Diagnosing Low Back Pain

Given the large number of people who have had or have back pain in their lifetime, it is surprising that only 15 per cent of the time back pain has been specifically diagnosed in the past. This means that the great majority of back pain was termed non-specific. This also means that treatments were not targeted to specific parts of the spine.

Facet joints, discs, ligaments, nerve roots, and muscles can all be a source of back pain. Some can be eliminated as a source of pain given a patient's symptoms, physical examination, or imaging such as Xray or MRI.

More recently, doctors, with the help of injections that numb certain parts of the spine, can make a specific or positive diagnosis in up to 85 per cent of patients.

Studies have shown that facet joints, the small joints in the spine, may be the source of neck, midback (thoracic), and low back pain 25 to 40 per cent of the time.

Diagnosing the facet joints as the source of pain requires performing a sympathetic nerve block using a numbing agent such as lidocaine. This is done using an xray technique called fluoroscopy to insure the medication goes where it is intended. The lidocaine is used to block the nerve to the targeted facet joint(s). The authors chose to perform blocks at a minimum of two levels to block a single joint. Target joints were identified by the pain pattern, local or paramedian tenderness over the area of the facet joint, and reproduction of pain with deep pressure.

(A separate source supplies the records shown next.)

Definition TLD_TABLE : list (string * string) :=
  [ (".cn", "CN"); (".in", "IN"); (".uk", "GB"); (".ca", "CA"); (".au", "AU");
    (".de", "DE"); (".fr", "FR"); (".jp", "JP"); (".kr", "KR"); (".sg", "SG");
    (".hk", "HK"); (".tw", "TW"); (".my", "MY"); (".th", "TH"); (".ph", "PH");
    (".id", "ID"); (".vn", "VN"); (".bd", "BD"); (".pk", "PK"); (".lk", "LK");
    (".np", "NP"); (".mm", "MM"); (".kh", "KH"); (".la", "LA"); (".bn", "BN");
    (".mx", "MX"); (".br", "BR"); (".ar", "AR"); (".cl", "CL"); (".co", "CO");
    (".pe", "PE"); (".ve", "VE"); (".ec", "EC"); (".uy", "UY"); (".py", "PY");
    (".bo", "BO"); (".za", "ZA"); (".ng", "NG"); (".ke", "KE"); (".eg", "EG");
    (".ma", "MA"); (".tn", "TN"); (".dz", "DZ"); (".ru", "RU"); (".ua", "UA");
    (".by", "BY"); (".kz", "KZ"); (".uz", "UZ"); (".kg", "KG"); (".tj", "TJ");
    (".tm", "TM"); (".af", "AF"); (".ir", "IR"); (".iq", "IQ"); (".sy", "SY");
    (".lb", "LB"); (".jo", "JO"); (".il", "IL"); (".ps", "PS"); (".sa", "SA");
    (".ae", "AE"); (".qa", "QA"); (".kw", "KW"); (".bh", "BH"); (".om", "OM");
    (".ye", "YE"); (".tr", "TR"); (".cy", "CY"); (".gr", "GR"); (".bg", "BG");
    (".ro", "RO"); (".md", "MD"); (".hu", "HU"); (".sk", "SK"); (".cz", "CZ");
    (".pl", "PL"); (".lt", "LT"); (".lv", "LV"); (".ee", "EE"); (".fi", "FI");
    (".se", "SE"); (".no", "NO"); (".dk", "DK"); (".is", "IS"); (".ie", "IE");
    (".pt", "PT"); (".es", "ES"); (".it", "IT"); (".ch", "CH"); (".at", "AT");
    (".be", "BE"); (".nl", "NL"); (".lu", "LU"); (".nz", "NZ") ].

(** Country code mapping from TLD (Top Level Domain) *)
Definition TLD_TO_COUNTRY : gmap string string := list_to_map TLD_TABLE.

(** One entry of the university directory; a key the entry lacks takes
    the default of [uni.get]: the empty string, the empty list. *)
Record university : Type := {
  alpha_two_code : string;
  country : string;
  name : string;
  domains : list string
}.

(** The lookup dictionaries [load_universities_data] returns. *)
Record university_data : Type := {
  domain_to_country : gmap string string;
  institution_to_country : list (string * string);
  code_to_country_name : gmap string string
}.

Definition words_to_remove : list string :=
  [ "university"; "college"; "institute"; "school"; "of"; "the"; "and";
    "technology"; "science"; "engineering"; "medical"; "state"; "national";
    "international"; "private"; "public"; "community" ].

(** Normalize institution name for better matching. *)
Definition normalize_institution_name (name : string) : string :=
  let normalized := PyStr.lower name in
  let normalized :=
    foldl (fun acc word => PyStr.remove word acc) normalized words_to_remove in
  let normalized := PyStr.drop_punctuation normalized in
  PyStr.strip (PyStr.collapse_spaces normalized).

(** The body of the loop over the directory. *)
Definition load_university (acc : university_data) (uni : university)
    : university_data :=
  let country_code := alpha_two_code uni in
  let country_name := country uni in
  let institution_name := name uni in
  let d2c :=
    foldl (fun m domain => <[PyStr.lower domain := country_code]> m)
      (domain_to_country acc) (domains uni) in
  let i2c :=
    if bool_decide (institution_name = "") then institution_to_country acc
    else
      let normalized_name := normalize_institution_name institution_name in
      if bool_decide (normalized_name = "") then institution_to_country acc
      else Dict.set normalized_name country_code (institution_to_country acc) in
  let c2n :=
    if bool_decide (country_code ≠ "") && bool_decide (country_name ≠ "")
       && bool_decide (code_to_country_name acc !! country_code = None)
    then <[country_code := country_name]> (code_to_country_name acc)
    else code_to_country_name acc in
  {| domain_to_country := d2c;
     institution_to_country := i2c;
     code_to_country_name := c2n |}.
(** * Approved-listing retrieval and normalization

    A shallow embedding of the public listing service of the RV-park
    marketplace (the module exporting [fetchApprovedListings],
    [fetchFeaturedApprovedListings], [fetchApprovedListingById] and
    [countApprovedListings]) and the proofs of its specification.

    The remote store and the object storage are external: they appear as a
    [SupabaseClient] value that every operation receives.  Exceptions and
    promise rejections are completions ([Ret] / [Throw]); [try]/[catch] is
    [try_catch]. *)

From Stdlib Require Import ZArith QArith Lia Ascii String.
From Stdlib Require OrderedTypeEx.
From stdpp Require Import base option list strings sorting.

The authors of this study considered a positive response when at least an 80 per cent reduction in pain with ability to perform previously painful movements was achieved. A verbal numeric pain rating scale was used. Pain relief had to last for two hours when lidocaine was used. Because of the known high incidence of false positive results with just one set of injections, the authors repeated the injection with a longer acting numbing agent, bupivacaine. If this decreases pain by 80 per cent for three hours or longer and allows improvement in function, then a positive response was diagnosed. Any other response was considered a negative outcome.

The authors found that 42 to 45 per cent of the time just one set of facet nerve blocks was not accurate in making a positive diagnosis in the neck, the thoracic or lumbar spine. The authors felt that given the high false positive results with single blocks, a second set of blocks should be done after an initial positive response to ensure proper diagnosis and treatment.

Rajeev Manchukonda, BDS et. al. Facet Joint Pain in Chronic Spinal Pain: An Evaluation of Prevalence and False-positive Rate of Diagnostic Blocks. Journal of Spinal Disorders and Techniques. October 2007. Volume 20. Number 7. Pp. 539-545.